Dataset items
————————

(* ===== verification/LeafNode.v ===== *)
(** * The compact b-tree leaf (btree/btree_var_leaf.c)

    A leaf page holds an array of entry headers that grows to the right and a
    data area of variable-size entries (metadata, key suffix, data) that grows
    to the left. The model keeps the two regions: [headers] is the array of
    [nkeys] headers, [area] the bytes from [insert_ptr] to the end of the
    page; the dead bytes between them are not represented. A pointer into the
    area is the suffix of the area that starts there. Operations are partial:
    [None] is a failed assertion or an access outside the page. *)

From S2P Require Import Prelude LeafMeta.

(** ** Data *)

(** [key_meta_type] and [tombstone] share the first byte of the packed
    header; [header_offset] is a 16-bit offset from [insert_ptr]. *)
Record entry_header := mk_entry_header {
  eh_tombstone : bool;
  eh_meta_type : key_meta_type;
  header_offset : Z
}.

Record btree_raw_node := mk_btree_raw_node {
  nflags : Z;
  level : Z;
  logical_id : Z;
  next : Z;
  rightmost : Z;
  headers : list entry_header;
  area : list byte
}.

Definition LEAF_NODE : Z := 2.
Definition BAD_CHILD : Z := 0.

Definition nkeys (n : btree_raw_node) : Z := lenZ (headers n).
Definition insert_ptr (bt : btree_raw) (n : btree_raw_node) : Z :=
  nodesize bt - lenZ (area n).

Definition set_headers (n : btree_raw_node) (hs : list entry_header) : btree_raw_node :=
  mk_btree_raw_node (nflags n) (level n) (logical_id n) (next n) (rightmost n) hs (area n).
Definition set_area (n : btree_raw_node) (a : list byte) : btree_raw_node :=
  mk_btree_raw_node (nflags n) (level n) (logical_id n) (next n) (rightmost n) (headers n) a.
Definition set_next (n : btree_raw_node) (x : Z) : btree_raw_node :=
  mk_btree_raw_node (nflags n) (level n) (logical_id n) x (rightmost n) (headers n) (area n).
Definition set_offset (h : entry_header) (o : Z) : entry_header :=
  mk_entry_header (eh_tombstone h) (eh_meta_type h) (u16 o).
Definition set_eh_type (h : entry_header) (t : key_meta_type) : entry_header :=
  mk_entry_header (eh_tombstone h) t (header_offset h).

(** The key and its attributes as handed between the leaf and its callers. *)
Record key_info := mk_key_info {
  ki_ptr : Z;
  ki_key : list byte;
  ki_keylen : Z;
  ki_datalen : Z;
  ki_seqno : Z;
  ki_tombstone : bool
}.

Definition btree_leaf_init (n : btree_raw_node) : btree_raw_node :=
  mk_btree_raw_node LEAF_NODE (level n) (logical_id n) (next n) BAD_CHILD [] [].

Definition btree_leaf_num_entries (n : btree_raw_node) : Z := nkeys n.

Definition btree_leaf_used_space (bt : btree_raw) (n : btree_raw_node) : Z :=
  nkeys n * SIZEOF_ENTRY_HEADER + (nodesize bt - insert_ptr bt n).

Definition btree_leaf_get_nth_entry (n : btree_raw_node) (num : nat) : option entry_header :=
  headers n !! num.

(** ** Reading an entry *)

(** A compact entry repeats the metadata of the previous one. *)
Definition key_meta1_to_key_meta (prev : key_meta) (sq : Z) : key_meta :=
  set_compact (set_meta_type (set_seqno prev sq) BTREE_KEY_META_TYPE1) true.

Fixpoint btree_leaf_get_meta (n : btree_raw_node) (index : nat) : option key_meta :=
  h ← headers n !! index;
  let off := z2n (header_offset h) in
  km ← match eh_meta_type h with
       | BTREE_KEY_META_TYPE1 =>
           sq ← read_le (area n) off 8;
           match index with
           | O => None
           | S i => prev ← btree_leaf_get_meta n i; Some (key_meta1_to_key_meta prev sq)
           end
       | BTREE_KEY_META_TYPE2 => key_meta2_to_key_meta (area n) off key_meta_zero
       | BTREE_KEY_META_TYPE3 => key_meta3_to_key_meta (area n) off key_meta_zero
       | BTREE_KEY_META_TYPE4 => key_meta4_to_key_meta (area n) off key_meta_zero
       | BTREE_KEY_META_NONE => None
       end;
  let km := set_tombstone (set_meta_type km (eh_meta_type h)) (eh_tombstone h) in
  _ ← assert_ (negb (keylen km =? 0));
  _ ← assert_ (prefix_len km <=? keylen km);
  Some km.

(** Metadata at an explicit offset of the area, for an entry whose header
    offset is being computed. *)
Definition key_metax_to_key_meta (n : btree_raw_node) (off : nat) (t : key_meta_type)
    (index : nat) : option key_meta :=
  km ← match t with
       | BTREE_KEY_META_TYPE1 =>
           sq ← read_le (area n) off 8;
           prev ← btree_leaf_get_meta n index;
           Some (key_meta1_to_key_meta prev sq)
       | BTREE_KEY_META_TYPE2 => key_meta2_to_key_meta (area n) off key_meta_zero
       | BTREE_KEY_META_TYPE3 => key_meta3_to_key_meta (area n) off key_meta_zero
       | BTREE_KEY_META_TYPE4 => key_meta4_to_key_meta (area n) off key_meta_zero
       | BTREE_KEY_META_NONE => None
       end;
  Some (set_meta_type km t).

(** The key an entry's prefix points to, following the chain of prefixes for
    at most [fuel] entries. *)
Fixpoint get_key_prefix (fuel : nat) (n : btree_raw_node) (index : nat) : option (list byte) :=
  match fuel with
  | O => None
  | S fuel =>
      h ← headers n !! index;
      km ← btree_leaf_get_meta n index;
      if negb (prefix_len km =? 0) then get_key_prefix fuel n (z2n (prefix_idx km))
      else Some (drop (z2n (get_meta_type_to_size (meta_type km) + header_offset h)) (area n))
  end.

Definition btree_leaf_get_nth_key_info2 (n : btree_raw_node) (index : nat) : option key_info :=
  h ← headers n !! index;
  km ← btree_leaf_get_meta n index;
  prefix ← (if negb (prefix_len km =? 0)
            then get_key_prefix (S (length (headers n))) n (z2n (prefix_idx km))
            else Some []);
  let short_key := drop (z2n (header_offset h + get_meta_type_to_size (meta_type km))) (area n) in
  p ← read_bytes prefix 0 (z2n (prefix_len km));
  s ← read_bytes short_key 0 (z2n (keylen km - prefix_len km));
  Some (mk_key_info (ptr km) (p ++ s) (keylen km) (datalen km) (seqno km) (eh_tombstone h)).

(** The variant that allocates the key buffer; allocation does not fail in
    the model. *)
Definition btree_leaf_get_nth_key_info (n : btree_raw_node) (index : nat) : option key_info :=
  btree_leaf_get_nth_key_info2 n index.

Definition btree_leaf_is_key_tombstoned (n : btree_raw_node) (index : nat) : option bool :=
  h ← headers n !! index; Some (eh_tombstone h).

(** Pointer to the in-leaf data of an entry, and its full data length. *)
Definition btree_leaf_get_data_nth_key (n : btree_raw_node) (index : nat)
    : option (list byte * Z) :=
  _ ← assert_ (n2z index <? nkeys n);
  h ← headers n !! index;
  km ← btree_leaf_get_meta n index;
  Some (drop (z2n (header_offset h + get_meta_type_to_size (meta_type km)
                   + keylen km - prefix_len km)) (area n), datalen km).

Definition btree_leaf_get_nth_key (n : btree_raw_node) (index : nat)
    : option (list byte * Z * Z) :=
  ki ← btree_leaf_get_nth_key_info n index;
  Some (ki_key ki, ki_keylen ki, ki_seqno ki).

(** ** Fix-ups after a change of the page *)

(** Add [shift] to the prefix index of entry [index] when it lies past
    [base]; the 16-bit field is updated in place. *)
Definition adjust_field (a : list byte) (idx_off len_off len_w : nat) (base shift : Z)
    : option (list byte) :=
  pl ← read_le a len_off len_w;
  pi ← read_le a idx_off 2;
  if (0 <? pl) && (base <? pi) then write_bytes a idx_off (le_split 2 (pi + shift)) else Some a.

Definition btree_leaf_adjust_prefix_idx (n : btree_raw_node) (index : nat) (base shift : Z)
    : option btree_raw_node :=
  h ← headers n !! index;
  let off := z2n (header_offset h) in
  match eh_meta_type h with
  | BTREE_KEY_META_TYPE1 => Some n
  | BTREE_KEY_META_TYPE2 =>
      a ← adjust_field (area n) (off + 2) (off + 4) 1 base shift; Some (set_area n a)
  | BTREE_KEY_META_TYPE3 =>
      a ← adjust_field (area n) (off + 4) (off + 6) 2 base shift; Some (set_area n a)
  | BTREE_KEY_META_TYPE4 =>
      a ← adjust_field (area n) (off + 12) (off + 14) 4 base shift; Some (set_area n a)
  | BTREE_KEY_META_NONE => None
  end.

(** [count] entries starting at [from]. *)
Fixpoint btree_leaf_adjust_prefix_idxes (n : btree_raw_node) (from count : nat) (base shift : Z)
    : option btree_raw_node :=
  match count with
  | O => Some n
  | S count =>
      n' ← btree_leaf_adjust_prefix_idx n from base shift;
      btree_leaf_adjust_prefix_idxes n' (S from) count base shift
  end.

(** Recompute the offsets of the headers from the sizes of the entries. *)
Fixpoint adjust_offsets_loop (bt : btree_raw) (n : btree_raw_node) (count i : nat)
    (offset prev_prefix_len : Z) : option btree_raw_node :=
  match count with
  | O => Some n
  | S count =>
      h ← btree_leaf_get_nth_entry n i;
      let n := set_headers n (<[i := set_offset h offset]> (headers n)) in
      _ ← assert_ (offset <? lenZ (area n));
      km ← key_metax_to_key_meta n (z2n offset) (eh_meta_type h) i;
      _ ← assert_ ((prev_prefix_len =? 0) || (prefix_len km <=? prev_prefix_len));
      _ ← assert_ (negb (keylen km =? 0));
      let offset := offset + get_meta_type_to_size (eh_meta_type h) + keylen km - prefix_len km
                    + data_inleaf bt (keylen km) (datalen km) in
      _ ← assert_ (offset <=? lenZ (area n));
      adjust_offsets_loop bt n count (S i) offset (prefix_len km)
  end.

Definition btree_leaf_adjust_offsets (bt : btree_raw) (n : btree_raw_node) : option btree_raw_node :=
  adjust_offsets_loop bt n (length (headers n)) 0 0 0.

(** ** Writing entries *)

Definition build_key_prefix (bt : btree_raw) (n : btree_raw_node) (index : nat)
    (key : list byte) (km : key_meta) : option key_meta :=
  let km := set_prefix km 0 0 in
  match index with
  | O => Some km
  | S i =>
      prev_km ← btree_leaf_get_meta n i;
      ki ← btree_leaf_get_nth_key_info2 n i;
      Some (build_key_prefix_int bt (ki_key ki) key (n2z i) prev_km km)
  end.

(** A dry run copies nothing: the destination bytes are irrelevant. *)
Definition btree_memcpy (src : list byte) (len : nat) (dry_run : bool) : option (list byte) :=
  if dry_run then Some (replicate len Byte.x00) else read_bytes src 0 len.

Definition append_entry_to_tmp_buf (bt : btree_raw) (km : key_meta) (key : list byte)
    (data : list byte) (datalen_ : Z) (dry_run : bool) : option (key_meta_type * list byte) :=
  let '(t, meta) := key_meta_to_key_metax km in
  m ← btree_memcpy meta (length meta) dry_run;
  k ← btree_memcpy (drop (z2n (prefix_len km)) key) (z2n (keylen km - prefix_len km)) dry_run;
  d ← (if negb (big_object_kd bt (keylen km) (datalen km))
       then btree_memcpy data (z2n datalen_) dry_run
       else btree_memcpy data (z2n (btree_get_bigobj_inleaf bt (keylen km) (datalen km))) dry_run);
  Some (t, m ++ k ++ d).

(** The loop over the entries whose prefix the change may affect; it stops at
    the first entry that had no prefix, gets none and is not compact. Returns
    the new metadata types of the copied entries and their bytes. *)
Fixpoint copy_impacted_loop (bt : btree_raw) (n : btree_raw_node) (count idx : nat)
    (prev_key : list byte) (prev_key_index : Z) (prev_km : key_meta) (dry_run : bool)
    : option (list key_meta_type * list byte) :=
  match count with
  | O => Some ([], [])
  | S count =>
      ki ← btree_leaf_get_nth_key_info n idx;
      old_km ← btree_leaf_get_meta n idx;
      let new_km := build_key_prefix_int bt prev_key (ki_key ki) prev_key_index prev_km
        (mk_key_meta (ki_keylen ki) (ki_datalen ki) 0 0 (ki_ptr ki) (ki_seqno ki)
           false BTREE_KEY_META_NONE false) in
      _ ← assert_ (prefix_idx new_km <? nkeys n);
      if negb (bool_decide (meta_type old_km = BTREE_KEY_META_TYPE1))
         && ((prefix_len new_km =? 0) && (prefix_len old_km =? 0))
      then Some ([], [])
      else
        d ← btree_leaf_get_data_nth_key n idx;
        e ← append_entry_to_tmp_buf bt new_km (ki_key ki) d.1 d.2 dry_run;
        rest ← copy_impacted_loop bt n count (S idx) (ki_key ki) (prev_key_index + 1) new_km dry_run;
        Some (e.1 :: rest.1, e.2 ++ rest.2)
  end.

Definition copy_impacted_keys_to_tmp_buf (bt : btree_raw) (n : btree_raw_node) (from : nat)
    (prev_key_index : Z) (prev_key : option (list byte)) (prev_km : key_meta) (dry_run : bool)
    : option (list key_meta_type * list byte) :=
  match prev_key with
  | Some k => copy_impacted_loop bt n (length (headers n) - from) from k prev_key_index prev_km dry_run
  | None =>
      if decide (from < length (headers n))%nat then
        ki ← btree_leaf_get_nth_key_info n from;
        km ← btree_leaf_get_meta n from;
        d ← btree_leaf_get_data_nth_key n from;
        let first_km := mk_key_meta (ki_keylen ki) (ki_datalen ki) 0 0 (ki_ptr ki) (ki_seqno ki)
                          (tombstone km) (meta_type km) false in
        e ← append_entry_to_tmp_buf bt first_km (ki_key ki) d.1 d.2 dry_run;
        rest ← copy_impacted_loop bt n (length (headers n) - S from) (S from)
                 (ki_key ki) 0 first_km dry_run;
        Some (e.1 :: rest.1, e.2 ++ rest.2)
      else Some ([], [])
  end.

(** Store the metadata types of the copied entries in the header array. *)
Fixpoint set_types (hs : list entry_header) (ts : list key_meta_type) : list entry_header :=
  match hs, ts with
  | h :: hs', t :: ts' => set_eh_type h t :: set_types hs' ts'
  | _, _ => hs
  end.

————————

Where does the word "nflags" occur in the data? Copy every line that has it.

  nflags : Z;
  mk_btree_raw_node (nflags n) (level n) (logical_id n) (next n) (rightmost n) hs (area n).
  mk_btree_raw_node (nflags n) (level n) (logical_id n) (next n) (rightmost n) (headers n) a.
  mk_btree_raw_node (nflags n) (level n) (logical_id n) x (rightmost n) (headers n) (area n).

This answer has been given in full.